> Task instructions: Search the material for the word "data" and copy each line that holds it.
================
(** The consolidating pruner computes what its typed view computes. *)
Lemma remove_interfaces_view (irbs : list Interface.t) (data : json)
  (entries : list json) :
  iface_list data entries ->
  exists o, data = JObj o
    /\ ConfigFilter.remove_interfaces irbs data
       = Ok (JObj (assoc_set "interface"
                     (JArr (map snd (concrete (fst (view_loop irbs entries)))))
                     o))
    /\ view_ok (view_loop irbs entries).
Proof.
  intros [Hget Hall]. destruct data as [| | | | |o]; try discriminate.
  exists o. split; [reflexivity|].
  unfold ConfigFilter.remove_interfaces. rewrite Hget. cbn [bind iter].
  destruct (for_each_simulates rep view_ok entries (ConfigFilter.scan_entry irbs)
              (view_scan irbs) ([], None)) as [E Hok].
  - intros e t He Ht. rewrite Forall_forall in Hall.
    now apply scan_entry_view; [apply Hall|].
  - exact view_ok_empty.
  - change (@nil (string * json), @None string) with (rep ([], None)).
    rewrite E. cbn [bind setitem rep fst]. now split.
Qed.

(** ** The consolidating loop on records with distinct names *)

Lemma assoc_app_absent {V : Type} (k : string) (v : V) (a : list (string * V)) :
  has_key k a = false -> assoc k (a ++ [(k, v)]) = Some v.
Proof.
  unfold has_key. induction a as [|[k' v'] a IH]; cbn [app assoc].
  - now rewrite String.eqb_refl.
  - destruct (String.eqb k k'); [discriminate | exact IH].
Qed.

Lemma assoc_set_absent {V : Type} (k : string) (v : V) (a : list (string * V)) :
  has_key k a = false -> assoc_set k v a = a ++ [(k, v)].
Proof.
  unfold has_key. induction a as [|[k' v'] a IH]; cbn [app assoc assoc_set]; [reflexivity|].
  destruct (String.eqb k k'); [discriminate|]. intros H. now rewrite IH.
Qed.

Lemma assoc_set_last {V : Type} (k : string) (v v' : V) (a : list (string * V)) :
  has_key k a = false -> assoc_set k v' (a ++ [(k, v)]) = a ++ [(k, v')].
Proof.
  unfold has_key. induction a as [|[k' v0] a IH]; cbn [app assoc assoc_set].
  - now rewrite String.eqb_refl.
  - destruct (String.eqb k k'); [discriminate|]. intros H. now rewrite IH.
Qed.

Lemma named_eqb (irb : Interface.t) (e : json) (n : string) :
  name_of e = Some n -> named irb e = String.eqb n (Interface.interface_name irb).
Proof. unfold named. now intros ->. Qed.

(** Once the record of [e] is the last of [result] and [interf] is bound to
    it, the subinterface loop appends to it. *)
Lemma view_subifs_bound (u : Z) (n : string) (e : json)
  (a : list (string * trimmed)) (subs l : list json) :
  has_key n a = false ->
  fold_left (view_subifs u) subs (a ++ [(n, (e, l))], Some n)
  = (a ++ [(n, (e, l ++ List.filter (index_matches u) subs))], Some n).
Proof.
  intros Hn. revert l. induction subs as [|s subs IH]; intros l.
  - cbn. now rewrite app_nil_r.
  - cbn [fold_left List.filter]. unfold view_subifs at 2.
    destruct (index_matches u s).
    + unfold view_append. cbn [fst snd].
      rewrite assoc_app_absent, assoc_set_last, IH by assumption.
      now rewrite <- app_assoc.
    + apply IH.
Qed.

Lemma view_reference_bound (irbs : list Interface.t) (n : string) (e : json)
  (a : list (string * trimmed)) (l : list json) :
  name_of e = Some n -> has_key n a = false ->
  fold_left (view_reference e n) irbs (a ++ [(n, (e, l))], Some n)
  = (a ++ [(n, (e, l ++ selected_subifs irbs e))], Some n).
Proof.
  intros He Hn. revert l. induction irbs as [|irb irbs IH]; intros l.
  - cbn. now rewrite app_nil_r.
  - cbn [fold_left selected_subifs flat_map]. unfold view_reference at 2.
    rewrite (named_eqb irb e n He).
    destruct (String.eqb n (Interface.interface_name irb)).
    + cbn [fst]. unfold has_key at 1. rewrite assoc_app_absent by assumption.
      rewrite view_subifs_bound by assumption. rewrite IH.
      now rewrite <- app_assoc.
    + rewrite IH. reflexivity.
Qed.

Lemma view_reference_unbound (irbs : list Interface.t) (n : string) (e : json)
  (st : view) :
  name_of e = Some n -> has_key n (fst st) = false ->
  fold_left (view_reference e n) irbs st
  = if existsb (fun irb => String.eqb n (Interface.interface_name irb)) irbs
    then (fst st ++ [(n, (e, selected_subifs irbs e))], Some n)
    else st.
Proof.
  intros He Hn. induction irbs as [|irb irbs IH]; [reflexivity|].
  cbn [fold_left existsb selected_subifs flat_map]. unfold view_reference at 2.
  rewrite (named_eqb irb e n He).
  destruct (String.eqb n (Interface.interface_name irb)); cbn [orb].
  - rewrite Hn. unfold view_bind. rewrite assoc_set_absent by assumption.
    rewrite view_subifs_bound by assumption.
    now rewrite view_reference_bound by assumption.
  - exact IH.
Qed.

(** Scanning a record whose name is not yet a key of [result]. *)
Lemma view_scan_fresh (irbs : list Interface.t) (e : json) (n : string) (st : view) :
  name_of e = Some n -> has_key n (fst st) = false ->
  fst (view_scan irbs st e)
  = if retained irbs e then fst st ++ [(n, (e, selected_subifs irbs e))] else fst st.
Proof.
  intros He Hn. unfold view_scan, retained. rewrite He.
  destruct (str_contains "ethernet" n); cbn [orb].
  - unfold view_bind. rewrite assoc_set_absent by assumption.
    now rewrite view_reference_bound by assumption.
  - rewrite view_reference_unbound by assumption.
    now destruct (existsb _ irbs).
Qed.

Lemma has_key_app {V : Type} (k : string) (a b : list (string * V)) :
  has_key k (a ++ b) = has_key k a || has_key k b.
Proof.
  unfold has_key. induction a as [|[k' v] a IH]; cbn [app assoc]; [reflexivity|].
  destruct (String.eqb k k'); [reflexivity | exact IH].
Qed.

Lemma view_loop_distinct_from (irbs : list Interface.t) (entries : list json)
  (st : view) :
  Forall (fun e => name_of e <> None) entries ->
  NoDup (names_of entries) ->
  (forall n, In n (names_of entries) -> has_key n (fst st) = false) ->
  fst (fold_left (view_scan irbs) entries st)
  = fst st ++ flat_map (consolidated irbs) entries.
Proof.
  revert st. induction entries as [|e entries IH]; intros st Hall Hnd Hfresh.
  - cbn. now rewrite app_nil_r.
  - inversion Hall as [|? ? He Hall']; subst.
    destruct (name_of e) as [n|] eqn:Hn; [|contradiction].
    cbn [names_of flat_map] in Hnd, Hfresh. rewrite Hn in Hnd, Hfresh.
    cbn [app] in Hnd, Hfresh. inversion Hnd as [|? ? Hnotin Hnd']; subst.
    cbn [fold_left flat_map]. rewrite IH; [| assumption | assumption |].
    + rewrite (view_scan_fresh irbs e n st Hn (Hfresh n (or_introl eq_refl))).
      unfold consolidated at 2. rewrite Hn.
      destruct (retained irbs e); [now rewrite <- app_assoc | reflexivity].
    + intros m Hm.
      rewrite (view_scan_fresh irbs e n st Hn (Hfresh n (or_introl eq_refl))).
      assert (Hst : has_key m (fst st) = false) by (apply Hfresh; now right).
      destruct (retained irbs e); [|exact Hst].
      rewrite has_key_app, Hst. unfold has_key. cbn [assoc orb].
      destruct (String.eqb_spec m n) as [->|_]; [contradiction | reflexivity].
Qed.

(** On records with distinct names the loop keeps the retained records in
    document order, each with the subinterfaces its references select. *)
Lemma view_loop_distinct (irbs : list Interface.t) (entries : list json) :
  Forall iface_record entries ->
  NoDup (names_of entries) ->
  map snd (concrete (fst (view_loop irbs entries)))
  = map (fun e => with_subinterfaces e (selected_subifs irbs e))
        (List.filter (retained irbs) entries).
Proof.
  intros Hall Hnd. unfold view_loop.
  rewrite view_loop_distinct_from; [| | assumption | reflexivity].
  - cbn [fst app]. clear Hnd. induction Hall as [|e l He _ IH]; [reflexivity|].
    cbn [flat_map List.filter]. unfold concrete in *. rewrite map_app, map_app, IH.
    unfold consolidated. destruct He as [Hn _].
    destruct (name_of e) as [n|]; [|contradiction].
    now destruct (retained irbs e).
  - eapply Forall_impl; [|exact Hall]. now intros e [Hn _].
Qed.

Lemma name_of_with_subinterfaces (e : json) (l : list json) :
  name_of (with_subinterfaces e l) = name_of e.
Proof.
  destruct e as [| | | | |o]; try reflexivity.
  unfold name_of, with_subinterfaces, getitem.
  now rewrite assoc_set_other by discriminate.
Qed.

Lemma subifs_of_with_subinterfaces (e : json) (l : list json) :
  (exists o, e = JObj o) -> subifs_of (with_subinterfaces e l) = l.
Proof.
  intros [o ->]. unfold subifs_of, with_subinterfaces, getitem.
  now rewrite assoc_set_same.
Qed.

(** Every key but [subinterface] reads the same in the copy. *)
Lemma getitem_with_subinterfaces (e : json) (l : list json) (k : string) :
  k <> "subinterface" -> getitem (with_subinterfaces e l) k = getitem e k.
Proof.
  intros Hk. destruct e as [| | | | |o]; try reflexivity.
  unfold with_subinterfaces, getitem. now rewrite assoc_set_other.
Qed.

Lemma in_selected_subifs (irbs : list Interface.t) (e s : json) :
  In s (selected_subifs irbs e)
  <-> exists irb, In irb irbs /\ named irb e = true
                  /\ In s (subifs_of e)
                  /\ index_matches (Interface.unit irb) s = true.
Proof.
  unfold selected_subifs. rewrite in_flat_map. split.
  - intros (irb & Hirb & Hs). exists irb. destruct (named irb e); [|contradiction].
    apply filter_In in Hs. tauto.
  - intros (irb & Hirb & Hnamed & Hs & Hidx). exists irb. rewrite Hnamed.
    split; [assumption|]. apply filter_In. tauto.
Qed.

(** The consolidating pruner on records with distinct names. *)
Lemma remove_interfaces_distinct (irbs : list Interface.t) (data : json)
  (entries : list json) :
  iface_list data entries -> NoDup (names_of entries) ->
  exists o, data = JObj o
    /\ ConfigFilter.remove_interfaces irbs data
       = Ok (JObj (assoc_set "interface"
               (JArr (map (fun e => with_subinterfaces e (selected_subifs irbs e))
                          (List.filter (retained irbs) entries)))
               o)).
Proof.
  intros H Hnd. destruct (remove_interfaces_view irbs data entries H) as (o & -> & -> & _).
  exists o. split; [reflexivity|].
  now rewrite (view_loop_distinct irbs entries (proj2 H) Hnd).
Qed.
================
> Reply to the task:
Lemma remove_interfaces_view (irbs : list Interface.t) (data : json)
  iface_list data entries ->
  exists o, data = JObj o
    /\ ConfigFilter.remove_interfaces irbs data
  intros [Hget Hall]. destruct data as [| | | | |o]; try discriminate.
Lemma remove_interfaces_distinct (irbs : list Interface.t) (data : json)
  iface_list data entries -> NoDup (names_of entries) ->
  exists o, data = JObj o
    /\ ConfigFilter.remove_interfaces irbs data
  intros H Hnd. destruct (remove_interfaces_view irbs data entries H) as (o & -> & -> & _).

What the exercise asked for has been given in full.